Еще один "исторический клад" – "золото калмыков" – по преданию, укрыт на реке Калжир. В десяти верстах от ее устья расположено старинное укрепление, обнесенное стеной из необожженного кирпича, а в 20 верстах от него, по направлению к реке Карамодон, в обрывистой скале, в пещере, сохраняется "калмыцкая поклажа" – дорогие металлы и камни на большую сумму. Этот клад схоронен в то время, когда калмыки бежали в русские пределы or преследований китайского вассала – джунгарского князя. Место, где находится клад, называется "кайма", т. е. "поклажа".

А в марте 1889 года Тобольск взбудоражила неожиданная находка. В архиве полицейского управления, в числе "вещественных доказательств", в разное время изъятых по разным уголовным делам, был обнаружен… каменный крест с вырезанной на нем "кладовой записью" на "клад пугачевского атамана".

На восьмиконечном кресте длиной около 6 вершков (26,5 см) была вырезана с обеих сторон длинная надпись: "Сей крест заветный. Кладена сия поклажа сибирским пугачевским воинам 25 человекам, есаулом Змеюлановым свидетельствована казна и положена в сундук счетом: империалами сто тысяч, полуимпериалами пятьдесят тысяч, монетами тоже пятьдесят тысяч. Да кто сей крест заветный счастливым рабом найдет, тот и казну нашу возьмет. Нашу казну возьмите, и по себе делите, друг друга не обидьте. Но вместо нашей казны по завету нашему положите в ту яму двух младенцев, то во избавление их положите за каждую голову по двести монетов, но не звонкой, а бумажной царской для вечной потехи стражам нашим. А без исправного завета и к казне нашей не приступайте, ибо наши стражи страшны и люты, чего делают, рабам противно. Их не видно, а за свое будут стоять крепко. По вынятии сего заветного креста и завета готового, ищите отговорщика, а отговорщик должен знать, как показано на семи главах сего креста, как сделан завет. Потом завещано, и как нашим сторожам управляться. По зделании завету к вынятию поклажи приступать в шестую полночь, а когда казну нашу вымете, то сей крест… и засыпьте свой завет. Слушаться отговорщика, как сказано выполнит и казну нашу получите. Аминь". На семи концах креста ("на семи главах") находился и сам "завет" – зашифрованное заклинание, которое должно было помочь специалисту-"отговорщику" справиться с невидимыми бесами – "сторожами" клада. "Завет" состоял из вырезанных на концах креста букв К, Б, ТП. Н, ЦД, О и М. Буквы были обрамлены множеством точек, поставленных по обеим сторонам букв, то впереди, то позади их.

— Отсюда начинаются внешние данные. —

(* ===== verification/Priority.v ===== *)
(** The order a priority queue delivers in: every arriving item goes behind the items it does not
    come before, which is insertion into a stable sort. *)

From Stdlib Require Import Sorting.Sorted.
From stdpp Require Import sorting.
From S2P Require Import Prelude Errors Machine Core Contract.

Section order.
Context {W T : Type} `{!Item W T} `{!PureItem W T} `{!OrderLaws W T}.
Implicit Types (x y v : T) (l : list T).

Fixpoint arrive_one x l : list T :=
  match l with
  | [] => [x]
  | y :: l => if ltb x y then x :: y :: l else y :: arrive_one x l
  end.

(** The items of [vs] arriving one after the other at a queue that holds [l]. *)
Definition arrive (vs l : list T) : list T := foldl (λ l x, arrive_one x l) l vs.

Lemma arrive_one_Permutation x l : arrive_one x l ≡ₚ x :: l.
Proof.
  induction l as [|y l IH]; simpl; [done|]. case_match; [done|]. rewrite IH. by constructor.
Qed.

Lemma arrive_Permutation vs l : arrive vs l ≡ₚ vs ++ l.
Proof.
  unfold arrive. revert l. induction vs as [|v vs IH]; intros l; simpl; [done|].
  by rewrite IH, arrive_one_Permutation, <- Permutation_middle.
Qed.

(** Nothing comes before what stands ahead of it. *)
Definition in_order l : Prop := StronglySorted (λ x y, ltb y x = false) l.

Lemma ltb_asym x y : ltb x y = true → ltb y x = false.
Proof.
  intros Hxy. destruct (ltb y x) eqn:Hyx; [|done].
  by rewrite <- (ltb_irrefl x), (ltb_trans _ _ _ Hxy Hyx).
Qed.

Lemma ltb_le_trans x y z : ltb y x = false → ltb z y = false → ltb z x = false.
Proof.
  intros Hyx Hzy. destruct (ltb z x) eqn:Hzx; [|done].
  destruct (ltb x y) eqn:Hxy; [by rewrite (ltb_trans _ _ _ Hzx Hxy) in Hzy|].
  destruct (ltb y z) eqn:Hyz; [by rewrite (ltb_trans _ _ _ Hyz Hzx) in Hyx|].
  by destruct (ltb_incomp_trans x y z Hxy Hyx Hyz Hzy) as [_ Hc]; rewrite Hc in Hzx.
Qed.

(** Ahead of [y], [x] is ahead of everything [y] is not behind. *)
Lemma ltb_lt_le x y z : ltb x y = true → ltb z y = false → ltb x z = true.
Proof.
  intros Hxy Hzy. destruct (ltb x z) eqn:Hxz; [done|].
  by rewrite (ltb_le_trans y z x Hzy Hxz) in Hxy.
Qed.

Lemma arrive_one_in_order x l : in_order l → in_order (arrive_one x l).
Proof.
  unfold in_order. induction 1 as [|y l Hs IH Hmin]; simpl; [by repeat constructor|].
  rewrite Forall_forall in Hmin. destruct (ltb x y) eqn:Hxy.
  - constructor; [constructor; [done|by rewrite Forall_forall]|].
    constructor; [by apply ltb_asym|]. apply Forall_forall. intros z Hz.
    apply ltb_asym, (ltb_lt_le _ y); [done|by apply Hmin].
  - constructor; [done|]. rewrite arrive_one_Permutation. constructor; [done|].
    by apply Forall_forall.
Qed.

Lemma arrive_in_order vs l : in_order l → in_order (arrive vs l).
Proof.
  unfold arrive. revert l. induction vs as [|v vs IH]; intros l Hl; simpl; [done|].
  by apply IH, arrive_one_in_order.
Qed.

Lemma filter_none {A} (P : A → Prop) `{!∀ a, Decision (P a)} (l : list A) :
  (∀ x : A, x ∈ l → ¬ P x) → filter P l = [].
Proof.
  induction l as [|x l IH]; intros Hl; [done|]. rewrite filter_cons_False by (apply Hl; by left).
  apply IH. intros y Hy. apply Hl. by right.
Qed.

(** Neither comes before the other. *)
Definition tied v x : bool := negb (ltb v x) && negb (ltb x v).

Lemma arrive_one_tied v x l :
  in_order l →
  filter (λ y, tied v y = true) (arrive_one x l) =
  filter (λ y, tied v y = true) l ++ filter (λ y, tied v y = true) [x].
Proof.
  unfold in_order. induction 1 as [|y l Hs IH Hmin]; cbn [arrive_one]; [done|].
  destruct (ltb x y) eqn:Hxy.
  - rewrite filter_cons. case_decide as Hx; [|by rewrite (filter_cons_False _ x []), app_nil_r].
    rewrite (filter_cons_True _ x []) by done.
    assert (filter (λ y, tied v y = true) (y :: l) = []) as ->; [|done].
    apply andb_true_iff in Hx as [_ Hxv%negb_true_iff]. rewrite Forall_forall in Hmin.
    apply filter_none. intros z Hz.
    assert (ltb x z = true) as Hxz.
    { apply elem_of_cons in Hz as [->|Hz]; [done|]. apply (ltb_lt_le _ y); [done|by apply Hmin]. }
    destruct (ltb v z) eqn:Hvz; [unfold tied; by rewrite Hvz|].
    by rewrite (ltb_le_trans z v x Hvz Hxv) in Hxz.
  - rewrite !(filter_cons _ y), IH. by case_decide.
Qed.

(** The arrivals of one class keep the order they came in. *)
Lemma arrive_tied v vs l :
  in_order l →
  filter (λ y, tied v y = true) (arrive vs l) =
  filter (λ y, tied v y = true) l ++ filter (λ y, tied v y = true) vs.
Proof.
  unfold arrive. revert l. induction vs as [|x vs IH]; intros l Hl; [by rewrite app_nil_r|].
  cbn [foldl]. rewrite IH by by apply arrive_one_in_order.
  by rewrite arrive_one_tied, <- app_assoc, <- filter_app by done.
Qed.

(** What arrivals do to the entries of the contract. *)
Lemma insert_entry_items v r (l : list (entry T)) :
  e_item <$> insert_entry ltb (Entry v r) l = arrive_one v (e_item <$> l).
Proof.
  induction l as [|y l IH]; [done|]. rewrite fmap_cons. cbn [insert_entry arrive_one].
  simpl e_item. case_match; [done|]. by rewrite fmap_cons, IH.
Qed.

Lemma insert_all_items vs r (l : list (entry T)) :
  e_item <$> insert_all ltb vs r l = arrive vs (e_item <$> l).
Proof.
  unfold insert_all, arrive. revert l. induction vs as [|v vs IH]; intros l; [done|].
  cbn [foldl]. by rewrite IH, insert_entry_items.
Qed.
End order.
Lemma calm_any base ctx ctx' (e : list (S_ → W → S_ * W)) : calm base ctx e → calm base ctx' e.
Proof. intros He. eapply Forall_impl; [exact He|]. intros f [Hf _]. split; [exact Hf|done]. Qed.

(** A Pull while others are at it. *)
Lemma wp_Pull base ctx n o s w e :
  Live base s → (1 ≤ n)%Z → calm base ctx e →
  wp (Pull ctx n o)
    (λ r t, mlk t = Unlocked ∧ Live base (mb t) ∧
       (s_closed base = true → r = ([], "", Some (Sentinel ErrClosed))))
    (λ u t, Live base (mb t) ∧ s_closed base = false ∧
       match u with
       | Some _ => mlk t = WLocked
       | None => mlk t = Unlocked ∧ menv t = []
       end) (Mach s Unlocked w e).
Proof.
  intros Hs Hn He. rewrite Pull_eq by done. apply wp_sched_instrumented; [done|]. clear w. intros w.
  apply (wp_forever (λ t, mlk t = Unlocked ∧ Live base (mb t) ∧ calm base ctx (menv t))); [done|].
  clear s w e Hs He. intros [s k w e] (Hk & Hs & He). simpl in *. subst k.
  apply wp_bind, (wp_acquire (λ _, Live base) False ctx 0%Z); [done..|].
  clear s Hs. intros s w' e' Hs He' Hl _. apply wp_bind, wp_getb. cbn [mb]. destruct (s_closed s) eqn:Hc.
  { by apply wp_bind, wp_Unlock, wp_ret. }
  assert (s_closed base = false) as Hcb.
  { destruct (s_closed base) eqn:Hb; [|done]. by rewrite (ss_closed _ _ (proj2 Hs) Hb) in Hc. }
  rewrite Hcb. destruct (so_queues _ (proj1 Hs)) as [ls Hf].
  apply (wp_pull_body base ctx n o _ _ s ls); try done; simpl.
  - intros r ds' c' p' ls' s' w2 Hp Hok Hat. split; [done|]. split; [by eapply At_live|done].
  - intros [r|] s' w2 e2 _ _ Hs' He2; [done|]. intros Hl'. split; [done|]. lia.
  - intros s' w2 Hp _. split; [by apply Hp|]. done.
Qed.
End operations.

Выяснилось, что в свое время, много лет назад, этот крест был найден крестьянами одной из деревень на меже, отделяющей их земли от земель другой деревни. Соседние мужики тоже предъявили свое право на крест с "кладовой записью", в результате на меже началась жестокая драка "стенка на стенку", в ход пошли колья… Полиция прекратила побоище, завела дело, а крест конфисковала как "вещественное доказательство".

Вокруг кладоискательства творились и дела совсем уж удивительные. В 1851 году в Оханском уезде один крестьянин "секретно" рассказал трем крепостным мастеровым графа Строганова о том, что знает место, где зарыт клад на сумму до 70 тысяч рублей. Однако незадача: сторожить клад приставлен "лесной" (леший), который требует за выдачу клада 1,5 тысячи рублей, ведро водки и рыбный пирог весом в 10 фунтов (4 кг).

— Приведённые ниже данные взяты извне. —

(* ===== verification/CbwfqSafe.v ===== *)
(** The scheduler in company: its public operations while other goroutines run any of them, and who
    holds the mutex when an operation is over. *)

From S2P Require Import Prelude Errors Machine Core Contract Logic ContractFacts Interface Cbwfq CbwfqFacts CbwfqPull.

(** One public operation; [SClose] carries the order in which the runtime ranges over the map. *)
Inductive SOp (W T : Type) :=
  | SOPush (ctx : Ctx W) (item : T) (options : list (OpOption W))
  | SOPull (ctx : Ctx W) (n : Z) (options : list (OpOption W))
  | SOLen
  | SOClassLen (name : string)
  | SOClose (order : list nat) (ctx : Ctx W).
Arguments SOPush {W T}.
Arguments SOPull {W T}.
Arguments SOLen {W T}.
Arguments SOClassLen {W T}.
Arguments SOClose {W T}.

Definition is_pull {W T} (o : SOp W T) : bool := match o with SOPull _ n _ => (1 <=? n)%Z | _ => false end.

(** What it hands back. *)
Inductive SRes (T : Type) :=
  | SRErr (e : option err)
  | SRItems (items : list T) (class : string) (e : option err)
  | SRLen (n : Z) (e : option err).
Arguments SRErr {T} _.
Arguments SRItems {T} _ _ _.
Arguments SRLen {T} _ _.

Section safety.
Context {Cfg Q W T : Type} `{!ClassQueue Cfg Q W T} (holds : list T → Q → Prop).
Context `{!ClassQueueLaws Cfg Q W T holds} `{!SchedTelemetry W} (classifier : T → code W string).
Abbreviation S_ := (CBWFQ Cfg Q W T).
Abbreviation Live := (Live holds).
Abbreviation calm base := (rely (λ _, Live base) False).
Implicit Types (s sh : CBWFQ Cfg Q W T) (cs : classState Cfg Q) (ls : list (list T)).

Definition sched_exec (o : SOp W T) : go S_ W (SRes T) :=
  match o with
  | SOPush ctx item o => e ← Cbwfq.Push classifier ctx item o; mret (SRErr e)
  | SOPull ctx n o => '(items, class, e) ← Pull ctx n o; mret (SRItems items class e)
  | SOLen => n ← Cbwfq.Len; mret (SRLen n None)
  | SOClassLen name => '(n, e) ← ClassLen name; mret (SRLen n e)
  | SOClose order ctx => e ← Cbwfq.Close order ctx; mret (SRErr e)
  end.

(** The windows of interference in which the goroutines [os] run. *)
Definition sched_others (os : list (SOp W T)) : list (S_ → W → S_ * W) := (λ o, run (sched_exec o)) <$> os.

(** Outside the mutex on a sound scheduler. *)
Definition free base (t : mach S_ W) : Prop := mlk t = Unlocked ∧ Live base (mb t).

Lemma Live_class base s i : Live base s → is_Some (s_classes base !! i) → is_Some (s_classes s !! i).
Proof.
  intros [_ [Hf]] Hi. apply Forall2_length in Hf. rewrite !lookup_lt_is_Some in *. lia.
Qed.

Lemma filled_lookup s ls i :
  filled holds s ls → is_Some (s_classes s !! i) → is_Some (ls !! i).
Proof. intros Hf Hi. apply Forall2_length in Hf. rewrite !lookup_lt_is_Some in *. lia. Qed.

(** What no call on a class queue touches. *)
Definition same_signal s s' : Prop := s_closed s' = s_closed s ∧ s_sig s' = s_sig s.

Lemma At_same_signal sh ds c p ls s : At holds sh ds c p ls s → same_signal sh s.
Proof. by intros []. Qed.

Lemma wp_on_live {A} base i (m : Cfg → go Q W A) (K : A → mach S_ W → Prop) U s k w e :
  Live base s →
  (∀ cfg q l ps, holds l q →
     wp (m cfg) (λ _ t, ∃ k, holds k (mb t)) (λ _ t, ∃ k, holds k (mb t))
       (Mach q Unlocked w (cq_other cfg <$> ps))) →
  (∀ a s' w', Live base s' → same_signal s s' → K a (Mach s' k w' e)) →
  (∀ u s' w', Live base s' → same_signal s s' → U u (Mach s' k w' e)) →
  wp (on i m) K U (Mach s k w e).
Proof.
  intros Hs Hm HK HU. pose proof Hs as [Hso _]. destruct (so_queues _ _ Hso) as [ls Hf].
  destruct (s_classes s !! i) as [cs|] eqn:Hcs; [|unfold wp, on; cbn [mb]; rewrite Hcs; by apply HU].
  destruct (filled_lookup s ls i Hf ltac:(by eexists)) as [l Hl].
  eapply (wp_on holds i m K U); [by apply At_self, Hso|exact Hl| | |].
  - intros cfg q ps Hh _ _. eapply wp_mono; [| |eapply Hm, Hh].
    + intros a t [k' Hk']. exists k'. split; [exact I|exact Hk'].
    + intros u t [k' Hk']. exists k'. split; [exact I|exact Hk'].
  - intros a k' s' w' _ Hat. apply HK; [|by eapply At_same_signal]. eapply At_live; [exact Hs|apply Hso|exact Hat].
  - intros u k' s' w' _ Hat. apply HU; [|by eapply At_same_signal]. eapply At_live; [exact Hs|apply Hso|exact Hat].
Qed.

Lemma wp_recordDepth_live base i (K : unit → mach S_ W → Prop) U s k w e :
  Live base s → is_Some (s_classes base !! i) → (∀ s' w', Live base s' → K () (Mach s' k w' e)) →
  wp (recordDepth i) K U (Mach s k w e).
Proof.
  intros Hs Hi HK. pose proof Hs as [Hso _]. destruct (so_queues _ _ Hso) as [ls Hf].
  destruct (filled_lookup s ls i Hf (Live_class base s i Hs Hi)) as [l Hl].
  eapply (wp_recordDepth_class holds); [by apply At_self, Hso|exact Hl|].
  intros l' s' w' _ Hat. eapply HK, At_live; [exact Hs|apply Hso|exact Hat].
Qed.

Lemma wp_sched_Signal s k w e (K : unit → mach S_ W → Prop) U :
  signal_ok (s_sig s) → (∀ g, signal_ok g → sg_parked g = [] → K () (Mach (lset sig_l g s) k w e)) →
  wp (if signal_HasWaiters (s_sig s) then signal_Signal sig_l else mret ()) K U (Mach s k w e).
Proof.
  intros Hs HK. unfold signal_HasWaiters. destruct (HasWaiters (s_sig s)) eqn:Hw.
  - unfold signal_Signal, DoSignal. apply wp_updb. by apply (HK (Broadcast (s_sig s))); [apply Broadcast_ok|].
  - apply wp_ret. specialize (HK (s_sig s) Hs). destruct s. apply HK. by apply no_waiters.
Qed.

Lemma find_class_lookup name (l : list (classState Cfg Q)) i :
  find_class name l = Some i → is_Some (l !! i).
Proof.
  unfold find_class. destruct (list_find _ l) as [[j cs]|] eqn:Hf; [|done]. simpl. intros [= <-].
  apply list_find_Some in Hf as (Hj & _). by eexists.
Qed.

(** The class a name leads to. *)
Definition route s (name : string) : nat := default (s_def s) (find_class name (s_classes s)).

Lemma route_class base s name : Live base s → is_Some (s_classes base !! route s name).
Proof.
  intros [[Hsh] [Hf]]. unfold route. apply Forall2_length in Hf.
  rewrite lookup_lt_is_Some, Hf, <- lookup_lt_is_Some.
  destruct (find_class _ _) eqn:Hn; simpl; [by eapply find_class_lookup|apply Hsh].
Qed.

Lemma Push_free base ctx item o s w e :
  Live base s → calm base ctx e →
  wp (Cbwfq.Push classifier ctx item o) (λ _, free base) (λ _, free base) (Mach s Unlocked w e).
Proof.
  intros Hs He. unfold Cbwfq.Push. apply wp_sched_instrumented; [done|]. clear w. intros w.
  apply wp_bind, wp_call; [|by intros u w']. intros name w' _. apply wp_bind, wp_getb. cbn [mb].
  pose proof (route_class base s name Hs) as Hi. fold (route s name). set (i := route s name) in *.
  apply wp_bind, (wp_on_live base); [done| | |done].
  { intros cfg q l ps Hh. eapply wp_mono; [| |apply (law_Push_safe (holds := holds) _ _ _ _ l), Hh]; [|done].
    intros [ok x] t [_ Hk]. exact Hk. }
  intros [ok x] s1 w1 Hs1 _. destruct ok; [|by apply wp_ret]. simpl.
  apply wp_bind, (wp_acquire (λ _, Live base) False ctx 0%Z); [done..|]. intros s2 w2 e2 Hs2 He2 _ _.
  apply wp_bind, wp_updb, wp_bind, (wp_recordDepth_live base); [|done|].
  { destruct Hs2 as [[[] [] ] []]. split; constructor; done. }
  intros s3 w3 Hs3. apply wp_bind, wp_getb, wp_bind, wp_sched_Signal; [apply Hs3|].
  intros g Hg _. apply wp_bind, wp_Unlock, wp_ret. split; [done|]. by apply Live_sig.
Qed.

Lemma close_all_free base ctx order x s w e :
  Live base s →
  wp (close_all ctx order x) (λ _ t, free base t ∧ same_signal s (mb t))
    (λ _ t, free base t ∧ same_signal s (mb t)) (Mach s Unlocked w e).
Proof.
  intros Hs. revert x s w Hs. induction order as [|i order IH]; intros x s w Hs; simpl; [by apply wp_ret|].
  apply wp_bind, (wp_on_live base); [done| | |done].
  - intros cfg q l ps Hh. by apply (law_Close_safe (holds := holds) _ _ _ l).
  - intros a s' w' Hs' [Hc Hg]. eapply wp_mono; [| |by apply IH].
    + intros x' t [Ht [Hc' Hg']]. split; [done|]. split; congruence.
    + intros u t [Ht [Hc' Hg']]. split; [done|]. split; congruence.
Qed.

Lemma Close_free base order ctx s w e :
  Live base s → calm base ctx e →
  wp (Cbwfq.Close order ctx) (λ _, free base) (λ _, free base) (Mach s Unlocked w e).
Proof.
  intros Hs He. unfold Cbwfq.Close. apply wp_sched_instrumented; [done|]. clear w. intros w.
  apply wp_bind, (wp_acquire (λ _, Live base) False ctx 0%Z); [done..|]. intros s1 w1 e1 Hs1 He1 _ _.
  apply wp_bind, wp_getb. cbn [mb]. destruct (s_closed s1); [by apply wp_bind, wp_Unlock, wp_ret|].
  apply wp_bind, wp_updb, wp_bind, wp_updb, wp_bind, wp_Unlock.
  eapply wp_mono; [| |apply (close_all_free base), Live_sig; [|apply Broadcast_ok]].
  - by intros a t [Ht _].
  - by intros u t [Ht _].
  - destruct Hs1 as [[[] []] []]. split; constructor; done.
Qed.

Lemma ClassLen_free base name s w e :
  Live base s → wp (ClassLen name) (λ _, free base) (λ _ _, False) (Mach s Unlocked w e).
Proof.
  intros Hs. unfold ClassLen. apply wp_bind, wp_getb. cbn [mb].
  destruct (find_class name (s_classes s)) as [i|] eqn:Hi; [|by apply wp_ret].
  pose proof Hs as [Hso _]. destruct (so_queues _ _ Hso) as [ls Hf].
  destruct (filled_lookup s ls i Hf (find_class_lookup _ _ _ Hi)) as [l Hl].
  apply wp_bind. eapply (wp_qLen holds); [by apply At_self, Hso|exact Hl|].
  intros l' s' w' _ Hat. apply wp_ret. split; [done|]. eapply At_live; [exact Hs|apply Hso|exact Hat].
Qed.

(** How any operation ends. *)
Definition ended base (o : SOp W T) (u : option unwind) (t : mach S_ W) : Prop :=
  Live base (mb t) ∧ (mlk t = Unlocked ∨ is_pull o = true ∧ u ≠ None ∧ mlk t = WLocked).

Lemma sched_exec_ends base o ctx s w e :
  Live base s → calm base ctx e →
  wp (sched_exec o) (λ _, free base) (ended base o) (Mach s Unlocked w e).
Proof.
  intros Hs He. destruct o as [c item o|c n o| |name|order c]; simpl.
  - apply wp_bind. eapply wp_mono; [| |by eapply Push_free, calm_any, He]; [by intros|].
    intros u t [Hk Ht]. split; [done|]. by left.
  - destruct (1 <=? n)%Z eqn:Hn; bool_to_prop.
    + apply wp_triple_eta, wp_bind. eapply wp_mono; [| |by eapply (wp_Pull holds base), calm_any, He].
      * intros r t (Hk & Hr & _). by split.
      * intros [u|] t (Hl & _ & Ht); (split; [done|]); [|by left; apply Ht]. right. simpl. by rewrite (proj2 (Z.leb_le 1 n)).
    + unfold Pull. rewrite (proj2 (Z.ltb_lt n 1)) by lia. apply wp_bind, wp_gopanic. split; [done|]. by left.
  - by apply wp_bind, wp_bind, wp_getb, wp_ret, wp_ret.
  - apply wp_bind. eapply wp_mono; [| |by apply (ClassLen_free base)]; [|done]. by intros [] t.
  - apply wp_bind. eapply wp_mono; [| |by eapply Close_free, calm_any, He]; [by intros|].
    intros u t [Hk Ht]. split; [done|]. by left.
Qed.

Lemma sched_calm base ctx os : calm base ctx (sched_others os).
Proof.
  apply Forall_fmap, Forall_true. intros o. split; [|done]. intros _ s w _ Hs.
  apply wp_run. eapply wp_mono; [| |by apply (sched_exec_ends base o background); [|constructor]].
  - intros a t Ht. apply Ht.
  - intros u t Ht. apply Ht.
Qed.

(** C31: Whatever public operation a goroutine runs on a live scheduler while others run theirs,
    the scheduler stays sound (deficits within the weights, the cursor at a class, every class queue
    a queue), no mutex is misused, and the mutex is free when the operation returns or waits; it is
    also free when caller code unwound out of it, Pull excepted. *)
Theorem sched_safe base o os s w :
  Live base s →
  let r := sched_exec o (Mach s Unlocked w (sched_others os)) in
  Live base (mb r.2) ∧
  match r.1 with
  | Done _ | Parked => mlk r.2 = Unlocked
  | Unwound _ => is_pull o = false → mlk r.2 = Unlocked
  | Fatal => False
  end.
Proof.
  intros Hs. pose proof (sched_exec_ends base o background s w _ Hs (sched_calm base background os)) as H.
  unfold wp in H. destruct (sched_exec o _) as [[a|u| |] t]; simpl in *; try done.
  - by destruct H.
  - destruct H as [? [?|[Hp _]]]; (split; [done|]); [done|]. by rewrite Hp.
  - destruct H as [? [?|(_ & ? & _)]]; done.
Qed.

(** C38: When caller code unwinds out of a Pull - a side effect that panics, say, run by the
    class queue under the scheduler's mutex - the mutex stays locked. *)
Theorem sched_pull_unwound base ctx n o os s w u t :
  Live base s → (1 ≤ n)%Z →
  Pull ctx n o (Mach s Unlocked w (sched_others os)) = (Unwound u, t) → mlk t = WLocked.
Proof.
  intros Hs Hn Hr. pose proof (wp_Pull holds base ctx n o s w _ Hs Hn (sched_calm base ctx os)) as H.
  unfold wp in H. rewrite Hr in H. apply H.
Qed.

(** Once the scheduler is closed every Pull returns ErrClosed and no item, whatever other
    operations run; none of them parks or unwinds. *)
Theorem sched_closed_pull base ctx n o os s w :
  Live base s → s_closed base = true → (1 ≤ n)%Z →
  let r := Pull ctx n o (Mach s Unlocked w (sched_others os)) in
  r.1 = Done ([], "", Some (Sentinel ErrClosed)) ∧ mlk r.2 = Unlocked ∧ Live base (mb r.2).
Proof.
  intros Hs Hc Hn. pose proof (wp_Pull holds base ctx n o s w _ Hs Hn (sched_calm base ctx os)) as H.
  unfold wp in H. destruct (Pull ctx n o _) as [[a|u| |] t]; simpl in *; try done.
  - destruct H as (Hk & Hl & Hr). by rewrite (Hr Hc).
  - destruct H as (_ & Hf & _). congruence.
  - destruct H as (_ & Hf & _). congruence.
Qed.

(** Close, the first time, leaves the scheduler closed with every parked Pull woken,
    whatever the class queues do when they are closed in turn; after that it returns ErrClosed and
    changes nothing. *)
Theorem sched_close order ctx s w :
  Sound holds s →
  let r := Cbwfq.Close order ctx (Mach s Unlocked w []) in
  (s_closed s = true → r.1 = Done (Some (Sentinel ErrClosed)) ∧ mb r.2 = s) ∧
  s_closed (mb r.2) = true ∧ (s_closed s = false → sg_parked (s_sig (mb r.2)) = []) ∧
  free s r.2 ∧ r.1 ≠ Fatal.
Proof.
  intros Hs. assert (Live s s) as Hl by by split.
  assert (wp (Cbwfq.Close order ctx)
    (λ x t, (s_closed s = true → x = Some (Sentinel ErrClosed) ∧ mb t = s) ∧
       s_closed (mb t) = true ∧ (s_closed s = false → sg_parked (s_sig (mb t)) = []) ∧ free s t)
    (λ _ t, s_closed s = false ∧ s_closed (mb t) = true ∧ sg_parked (s_sig (mb t)) = [] ∧ free s t)
    (Mach s Unlocked w [])) as H.
  { unfold Cbwfq.Close. apply wp_sched_instrumented; [done|]. clear w. intros w.
    apply wp_bind, wp_acquire_nil, wp_bind, wp_getb. cbn [mb].
    destruct (s_closed s) eqn:Hc; [by apply wp_bind, wp_Unlock, wp_ret|].
    apply wp_bind, wp_updb, wp_bind, wp_updb, wp_bind, wp_Unlock.
    assert (Live s (lset sig_l (Broadcast (s_sig s)) (set_closed s))) as Hl'.
    { apply Live_sig; [|apply Broadcast_ok]. destruct Hl as [[[] []] []]. split; constructor; done. }
    eapply wp_mono; [| |by apply (close_all_free s)]; simpl.
    - intros x t (Ht & -> & ->). done.
    - intros u t (Ht & -> & ->). done. }
  unfold wp in H. destruct (Cbwfq.Close order ctx _) as [[a|u| |] t]; simpl in *; try done.
  - destruct H as (H1 & H2 & H3 & H4). split_and!; try done. intros Hc. by destruct (H1 Hc) as [-> ->].
  - destruct H as (Hf & H2 & H3 & H4). split_and!; try done. congruence.
  - destruct H as (Hf & H2 & H3 & H4). split_and!; try done. congruence.
Qed.
End safety.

Ничего себе, аппетит у "лесного"! Мастеровые зачесали в затылках: оно, конечно, что ж, однако ж…

– Сходите сегодня ночью на место – точно своими глазами все увидете, ей-ей! – клялся мужик.

Ночью команда пошла искать клад. Долго пробирались лесом, наконец вышли к указанному месту – на краю рощи, около большого муравейника и старой ели, действительно на небольшой глубине в яме лежал окованный железом сундук…

Как только кладоискатели попытались вскрыть его, из чащи леса раздался страшный трубный голос: "Эй! Не трожьте сундук, не то смерть вам будет лютая! Если хотите получить клад, то в полночь принесите денег полторы тыщи, ведро вина хлебного и пирог рыбный в десять фунтов, а сейчас прочь отсюда – некогда мне тут с вами вожжаться, я на войну иду!"

Кладоискатели в страхе бросились бежать. Однако дома, рассудив на трезвую голову, решили, что дело-то стоящее – чай, не каждый день клады сами в руки даются. Велели бабам испечь пирог, сбегали в кабак за ведром водки, поскребли по сусекам – набрали 447 рублей и в полночь" перекрестившись, понесли на заветное место дары "лесному".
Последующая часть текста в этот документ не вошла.